=== Exercise directions ===
Restate word for word the lines beginning with the one that contains "Proof. buf_start; unfold PickOneByte;" and ending at the bottom of the records below, both included.

=== Exercise material ===
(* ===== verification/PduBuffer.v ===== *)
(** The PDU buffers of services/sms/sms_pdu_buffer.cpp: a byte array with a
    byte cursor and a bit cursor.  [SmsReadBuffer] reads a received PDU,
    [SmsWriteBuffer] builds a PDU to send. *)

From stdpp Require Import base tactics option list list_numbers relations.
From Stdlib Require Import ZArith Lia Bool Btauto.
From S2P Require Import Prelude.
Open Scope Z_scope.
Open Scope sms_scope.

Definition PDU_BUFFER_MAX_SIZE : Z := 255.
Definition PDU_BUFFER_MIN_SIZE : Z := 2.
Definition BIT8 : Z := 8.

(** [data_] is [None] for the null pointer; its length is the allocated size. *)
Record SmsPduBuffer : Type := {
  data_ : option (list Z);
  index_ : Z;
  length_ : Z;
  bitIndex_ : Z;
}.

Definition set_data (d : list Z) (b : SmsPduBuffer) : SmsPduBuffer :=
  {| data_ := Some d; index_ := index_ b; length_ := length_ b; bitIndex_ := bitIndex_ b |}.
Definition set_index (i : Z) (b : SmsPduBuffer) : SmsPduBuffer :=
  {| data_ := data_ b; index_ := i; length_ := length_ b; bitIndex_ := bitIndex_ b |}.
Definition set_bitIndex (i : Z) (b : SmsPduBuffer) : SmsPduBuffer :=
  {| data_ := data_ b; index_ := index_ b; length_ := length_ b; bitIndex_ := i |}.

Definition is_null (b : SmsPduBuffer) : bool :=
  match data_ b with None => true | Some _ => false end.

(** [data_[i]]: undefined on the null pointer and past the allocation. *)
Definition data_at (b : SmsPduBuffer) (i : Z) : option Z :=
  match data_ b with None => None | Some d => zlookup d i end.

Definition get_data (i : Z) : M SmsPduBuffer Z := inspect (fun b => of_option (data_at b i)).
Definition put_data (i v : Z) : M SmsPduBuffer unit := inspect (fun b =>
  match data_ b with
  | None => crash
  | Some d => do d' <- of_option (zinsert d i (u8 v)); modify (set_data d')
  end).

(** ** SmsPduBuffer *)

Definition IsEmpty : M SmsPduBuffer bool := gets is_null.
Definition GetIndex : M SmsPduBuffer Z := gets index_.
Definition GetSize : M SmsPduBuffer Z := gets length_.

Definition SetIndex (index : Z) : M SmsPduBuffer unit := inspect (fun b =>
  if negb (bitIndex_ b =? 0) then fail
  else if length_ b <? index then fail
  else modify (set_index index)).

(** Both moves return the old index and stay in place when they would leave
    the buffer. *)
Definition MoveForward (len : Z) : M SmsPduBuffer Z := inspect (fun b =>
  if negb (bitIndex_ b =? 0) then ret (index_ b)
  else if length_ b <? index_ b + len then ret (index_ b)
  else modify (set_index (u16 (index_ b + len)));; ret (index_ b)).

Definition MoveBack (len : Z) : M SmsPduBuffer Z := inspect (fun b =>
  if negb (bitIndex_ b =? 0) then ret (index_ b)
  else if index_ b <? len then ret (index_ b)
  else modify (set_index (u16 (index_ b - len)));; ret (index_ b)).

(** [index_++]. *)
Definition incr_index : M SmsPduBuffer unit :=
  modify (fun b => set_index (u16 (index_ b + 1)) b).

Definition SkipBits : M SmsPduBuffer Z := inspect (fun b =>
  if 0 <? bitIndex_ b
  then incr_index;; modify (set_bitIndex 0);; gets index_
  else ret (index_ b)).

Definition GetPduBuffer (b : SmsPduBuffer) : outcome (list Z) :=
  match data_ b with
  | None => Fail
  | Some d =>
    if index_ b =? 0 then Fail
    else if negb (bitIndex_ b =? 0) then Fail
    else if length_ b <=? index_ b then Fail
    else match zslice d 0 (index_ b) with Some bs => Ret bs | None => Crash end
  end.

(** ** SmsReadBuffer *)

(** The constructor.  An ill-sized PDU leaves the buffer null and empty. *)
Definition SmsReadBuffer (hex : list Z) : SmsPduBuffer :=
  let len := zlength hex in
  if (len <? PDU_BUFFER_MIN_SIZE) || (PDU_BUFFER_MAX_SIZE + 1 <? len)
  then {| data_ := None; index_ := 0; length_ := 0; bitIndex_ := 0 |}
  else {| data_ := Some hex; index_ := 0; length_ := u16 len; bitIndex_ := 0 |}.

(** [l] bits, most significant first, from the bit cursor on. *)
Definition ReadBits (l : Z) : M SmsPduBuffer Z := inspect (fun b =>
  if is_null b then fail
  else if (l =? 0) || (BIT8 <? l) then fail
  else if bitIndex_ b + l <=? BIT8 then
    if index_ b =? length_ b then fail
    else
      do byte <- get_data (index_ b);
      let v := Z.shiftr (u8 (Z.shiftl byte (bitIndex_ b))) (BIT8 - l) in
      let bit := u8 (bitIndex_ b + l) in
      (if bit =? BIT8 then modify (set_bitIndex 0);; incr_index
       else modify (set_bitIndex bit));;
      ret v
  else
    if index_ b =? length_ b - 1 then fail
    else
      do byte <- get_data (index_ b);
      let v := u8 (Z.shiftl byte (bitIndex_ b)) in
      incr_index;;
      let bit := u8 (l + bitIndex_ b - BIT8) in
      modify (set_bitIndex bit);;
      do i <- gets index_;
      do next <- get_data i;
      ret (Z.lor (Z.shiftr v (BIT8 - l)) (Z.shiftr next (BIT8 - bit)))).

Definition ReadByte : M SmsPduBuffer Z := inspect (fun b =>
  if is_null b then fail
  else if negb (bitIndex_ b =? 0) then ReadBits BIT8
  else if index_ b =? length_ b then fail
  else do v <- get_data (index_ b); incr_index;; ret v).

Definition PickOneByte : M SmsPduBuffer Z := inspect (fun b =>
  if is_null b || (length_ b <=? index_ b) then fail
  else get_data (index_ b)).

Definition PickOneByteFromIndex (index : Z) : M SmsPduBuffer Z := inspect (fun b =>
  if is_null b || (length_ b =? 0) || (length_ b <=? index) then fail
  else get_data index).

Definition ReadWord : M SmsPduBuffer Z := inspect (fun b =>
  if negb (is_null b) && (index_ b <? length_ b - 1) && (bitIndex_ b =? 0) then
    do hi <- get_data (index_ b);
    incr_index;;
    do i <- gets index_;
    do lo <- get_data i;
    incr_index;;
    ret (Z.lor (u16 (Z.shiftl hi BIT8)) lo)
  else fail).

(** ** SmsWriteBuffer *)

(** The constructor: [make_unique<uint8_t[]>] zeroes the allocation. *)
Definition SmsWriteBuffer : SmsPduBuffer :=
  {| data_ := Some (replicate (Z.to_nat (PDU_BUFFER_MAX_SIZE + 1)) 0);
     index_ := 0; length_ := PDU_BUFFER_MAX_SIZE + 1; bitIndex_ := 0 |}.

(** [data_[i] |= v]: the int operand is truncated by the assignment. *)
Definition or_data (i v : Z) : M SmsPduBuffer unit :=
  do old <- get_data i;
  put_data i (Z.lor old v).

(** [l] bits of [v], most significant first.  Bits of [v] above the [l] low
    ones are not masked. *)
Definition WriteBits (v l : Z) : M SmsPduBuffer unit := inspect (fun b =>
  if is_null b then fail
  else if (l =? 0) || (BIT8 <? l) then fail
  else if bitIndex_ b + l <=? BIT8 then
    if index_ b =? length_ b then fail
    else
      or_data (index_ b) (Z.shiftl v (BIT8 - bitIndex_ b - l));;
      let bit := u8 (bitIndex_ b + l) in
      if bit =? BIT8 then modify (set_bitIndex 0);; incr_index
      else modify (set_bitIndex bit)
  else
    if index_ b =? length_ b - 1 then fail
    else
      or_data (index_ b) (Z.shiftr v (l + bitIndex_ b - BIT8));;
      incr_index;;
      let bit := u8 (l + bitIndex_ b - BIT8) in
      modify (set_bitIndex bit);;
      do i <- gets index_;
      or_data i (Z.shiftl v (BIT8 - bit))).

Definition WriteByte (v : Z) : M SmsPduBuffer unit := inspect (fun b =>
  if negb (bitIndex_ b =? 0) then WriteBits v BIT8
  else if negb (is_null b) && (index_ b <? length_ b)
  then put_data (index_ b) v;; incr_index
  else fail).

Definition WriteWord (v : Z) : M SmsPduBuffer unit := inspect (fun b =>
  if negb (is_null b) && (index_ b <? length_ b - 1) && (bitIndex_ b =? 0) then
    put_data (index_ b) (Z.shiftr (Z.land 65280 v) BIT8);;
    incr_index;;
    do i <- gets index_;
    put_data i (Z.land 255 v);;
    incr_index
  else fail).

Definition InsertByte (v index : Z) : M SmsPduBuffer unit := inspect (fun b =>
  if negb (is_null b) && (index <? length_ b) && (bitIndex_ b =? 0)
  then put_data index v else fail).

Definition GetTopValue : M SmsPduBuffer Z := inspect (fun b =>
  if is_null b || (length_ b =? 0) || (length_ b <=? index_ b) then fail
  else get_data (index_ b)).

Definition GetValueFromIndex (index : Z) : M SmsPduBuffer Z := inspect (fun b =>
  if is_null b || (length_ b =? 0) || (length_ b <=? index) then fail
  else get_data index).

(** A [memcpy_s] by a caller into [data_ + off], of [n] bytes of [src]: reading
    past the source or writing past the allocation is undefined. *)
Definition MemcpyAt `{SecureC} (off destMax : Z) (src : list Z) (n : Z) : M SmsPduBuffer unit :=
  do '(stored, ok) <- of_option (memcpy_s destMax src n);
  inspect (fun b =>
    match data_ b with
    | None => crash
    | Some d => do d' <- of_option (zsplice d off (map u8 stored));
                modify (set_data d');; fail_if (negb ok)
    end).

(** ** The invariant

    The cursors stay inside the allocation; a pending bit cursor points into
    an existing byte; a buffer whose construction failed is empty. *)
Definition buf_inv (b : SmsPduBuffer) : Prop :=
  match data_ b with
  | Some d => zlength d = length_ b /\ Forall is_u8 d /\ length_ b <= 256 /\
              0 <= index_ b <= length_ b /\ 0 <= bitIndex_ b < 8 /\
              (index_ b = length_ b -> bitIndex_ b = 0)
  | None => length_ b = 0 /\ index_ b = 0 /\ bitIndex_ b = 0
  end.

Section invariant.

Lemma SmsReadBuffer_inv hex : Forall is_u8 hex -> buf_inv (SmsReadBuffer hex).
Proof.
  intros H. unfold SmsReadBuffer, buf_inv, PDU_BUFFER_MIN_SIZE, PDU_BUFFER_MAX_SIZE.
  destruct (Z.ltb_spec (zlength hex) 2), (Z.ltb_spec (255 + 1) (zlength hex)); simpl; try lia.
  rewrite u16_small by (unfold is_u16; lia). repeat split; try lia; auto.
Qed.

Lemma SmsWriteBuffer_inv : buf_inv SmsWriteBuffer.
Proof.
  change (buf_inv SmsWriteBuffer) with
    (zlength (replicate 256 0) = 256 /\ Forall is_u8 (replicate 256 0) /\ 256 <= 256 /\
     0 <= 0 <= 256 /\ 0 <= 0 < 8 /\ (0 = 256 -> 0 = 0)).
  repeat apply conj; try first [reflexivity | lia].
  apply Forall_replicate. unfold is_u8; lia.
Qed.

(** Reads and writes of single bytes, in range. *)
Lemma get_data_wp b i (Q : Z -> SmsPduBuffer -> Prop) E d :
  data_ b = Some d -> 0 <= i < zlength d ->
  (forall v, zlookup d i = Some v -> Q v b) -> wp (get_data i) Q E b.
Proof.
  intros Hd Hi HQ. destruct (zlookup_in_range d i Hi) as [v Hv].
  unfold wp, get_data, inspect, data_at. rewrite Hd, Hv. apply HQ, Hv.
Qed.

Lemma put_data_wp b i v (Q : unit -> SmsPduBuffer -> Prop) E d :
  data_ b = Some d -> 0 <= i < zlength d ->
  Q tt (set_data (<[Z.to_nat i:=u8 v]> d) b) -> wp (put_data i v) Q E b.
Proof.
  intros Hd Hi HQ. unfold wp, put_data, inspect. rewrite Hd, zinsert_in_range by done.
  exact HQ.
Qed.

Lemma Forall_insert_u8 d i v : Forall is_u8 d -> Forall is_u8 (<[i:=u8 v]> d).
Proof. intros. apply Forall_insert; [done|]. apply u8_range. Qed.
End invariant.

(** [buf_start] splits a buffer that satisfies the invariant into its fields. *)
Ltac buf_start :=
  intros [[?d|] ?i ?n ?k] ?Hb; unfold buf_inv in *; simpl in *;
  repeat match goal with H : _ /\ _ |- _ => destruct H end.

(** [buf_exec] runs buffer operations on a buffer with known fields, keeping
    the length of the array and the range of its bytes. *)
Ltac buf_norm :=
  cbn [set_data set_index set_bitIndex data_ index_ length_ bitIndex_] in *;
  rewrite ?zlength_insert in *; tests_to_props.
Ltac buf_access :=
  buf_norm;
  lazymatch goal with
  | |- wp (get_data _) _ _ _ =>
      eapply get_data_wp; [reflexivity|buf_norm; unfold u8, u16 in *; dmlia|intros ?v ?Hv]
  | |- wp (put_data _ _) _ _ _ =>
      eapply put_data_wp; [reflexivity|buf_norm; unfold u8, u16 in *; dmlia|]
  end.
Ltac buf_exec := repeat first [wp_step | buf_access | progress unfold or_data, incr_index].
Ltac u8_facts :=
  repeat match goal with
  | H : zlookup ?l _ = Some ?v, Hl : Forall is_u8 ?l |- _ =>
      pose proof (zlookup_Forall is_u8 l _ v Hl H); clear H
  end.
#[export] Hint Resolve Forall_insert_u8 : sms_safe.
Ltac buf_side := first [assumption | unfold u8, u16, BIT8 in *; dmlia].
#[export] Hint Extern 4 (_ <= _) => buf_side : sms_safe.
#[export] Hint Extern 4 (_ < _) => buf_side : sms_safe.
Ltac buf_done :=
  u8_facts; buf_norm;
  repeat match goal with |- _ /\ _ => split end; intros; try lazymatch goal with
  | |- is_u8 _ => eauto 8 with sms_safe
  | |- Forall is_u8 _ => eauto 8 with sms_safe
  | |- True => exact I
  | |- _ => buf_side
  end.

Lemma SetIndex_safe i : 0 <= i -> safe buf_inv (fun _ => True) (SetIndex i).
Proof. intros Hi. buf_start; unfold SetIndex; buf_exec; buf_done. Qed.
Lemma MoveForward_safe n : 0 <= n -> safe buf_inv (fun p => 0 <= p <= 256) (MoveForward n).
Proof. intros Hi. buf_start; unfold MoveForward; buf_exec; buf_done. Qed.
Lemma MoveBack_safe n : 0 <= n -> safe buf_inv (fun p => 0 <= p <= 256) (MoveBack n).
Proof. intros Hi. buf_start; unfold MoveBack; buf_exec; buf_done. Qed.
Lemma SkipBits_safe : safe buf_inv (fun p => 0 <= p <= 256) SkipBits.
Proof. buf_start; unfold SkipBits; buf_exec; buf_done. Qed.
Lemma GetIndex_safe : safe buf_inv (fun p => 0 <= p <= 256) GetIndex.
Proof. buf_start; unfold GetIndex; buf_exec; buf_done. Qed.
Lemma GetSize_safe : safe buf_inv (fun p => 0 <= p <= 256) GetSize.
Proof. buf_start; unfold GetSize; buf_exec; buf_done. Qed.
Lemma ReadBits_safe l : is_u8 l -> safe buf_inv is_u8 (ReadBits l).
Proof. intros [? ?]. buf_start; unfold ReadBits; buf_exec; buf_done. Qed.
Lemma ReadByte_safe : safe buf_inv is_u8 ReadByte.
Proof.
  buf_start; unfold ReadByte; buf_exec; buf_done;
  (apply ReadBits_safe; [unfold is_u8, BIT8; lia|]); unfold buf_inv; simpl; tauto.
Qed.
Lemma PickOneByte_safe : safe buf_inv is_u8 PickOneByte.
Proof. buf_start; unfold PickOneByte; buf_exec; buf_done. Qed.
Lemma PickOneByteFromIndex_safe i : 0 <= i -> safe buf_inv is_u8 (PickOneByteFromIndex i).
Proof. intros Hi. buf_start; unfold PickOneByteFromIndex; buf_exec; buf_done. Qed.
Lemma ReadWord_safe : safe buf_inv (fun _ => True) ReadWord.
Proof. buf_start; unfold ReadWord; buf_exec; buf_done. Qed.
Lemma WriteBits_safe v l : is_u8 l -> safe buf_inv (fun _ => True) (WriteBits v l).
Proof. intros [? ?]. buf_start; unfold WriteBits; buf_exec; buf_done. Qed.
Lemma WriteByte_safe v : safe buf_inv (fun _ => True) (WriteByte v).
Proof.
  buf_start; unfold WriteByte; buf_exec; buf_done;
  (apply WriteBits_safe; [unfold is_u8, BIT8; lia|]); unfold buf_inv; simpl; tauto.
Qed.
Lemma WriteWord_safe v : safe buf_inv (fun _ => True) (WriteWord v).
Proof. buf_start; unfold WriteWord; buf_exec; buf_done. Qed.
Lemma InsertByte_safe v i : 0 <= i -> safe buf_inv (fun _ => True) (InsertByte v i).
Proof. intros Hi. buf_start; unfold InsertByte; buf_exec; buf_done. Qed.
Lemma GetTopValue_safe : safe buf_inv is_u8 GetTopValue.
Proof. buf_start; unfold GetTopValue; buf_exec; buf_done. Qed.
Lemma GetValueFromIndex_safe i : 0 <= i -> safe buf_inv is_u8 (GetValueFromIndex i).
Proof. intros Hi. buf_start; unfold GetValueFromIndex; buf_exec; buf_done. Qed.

=== Output below ===
Proof. buf_start; unfold PickOneByte; buf_exec; buf_done. Qed.
Lemma PickOneByteFromIndex_safe i : 0 <= i -> safe buf_inv is_u8 (PickOneByteFromIndex i).
Proof. intros Hi. buf_start; unfold PickOneByteFromIndex; buf_exec; buf_done. Qed.
Lemma ReadWord_safe : safe buf_inv (fun _ => True) ReadWord.
Proof. buf_start; unfold ReadWord; buf_exec; buf_done. Qed.
Lemma WriteBits_safe v l : is_u8 l -> safe buf_inv (fun _ => True) (WriteBits v l).
Proof. intros [? ?]. buf_start; unfold WriteBits; buf_exec; buf_done. Qed.
Lemma WriteByte_safe v : safe buf_inv (fun _ => True) (WriteByte v).
Proof.
  buf_start; unfold WriteByte; buf_exec; buf_done;
  (apply WriteBits_safe; [unfold is_u8, BIT8; lia|]); unfold buf_inv; simpl; tauto.
Qed.
Lemma WriteWord_safe v : safe buf_inv (fun _ => True) (WriteWord v).
Proof. buf_start; unfold WriteWord; buf_exec; buf_done. Qed.
Lemma InsertByte_safe v i : 0 <= i -> safe buf_inv (fun _ => True) (InsertByte v i).
Proof. intros Hi. buf_start; unfold InsertByte; buf_exec; buf_done. Qed.
Lemma GetTopValue_safe : safe buf_inv is_u8 GetTopValue.
Proof. buf_start; unfold GetTopValue; buf_exec; buf_done. Qed.
Lemma GetValueFromIndex_safe i : 0 <= i -> safe buf_inv is_u8 (GetValueFromIndex i).
Proof. intros Hi. buf_start; unfold GetValueFromIndex; buf_exec; buf_done. Qed.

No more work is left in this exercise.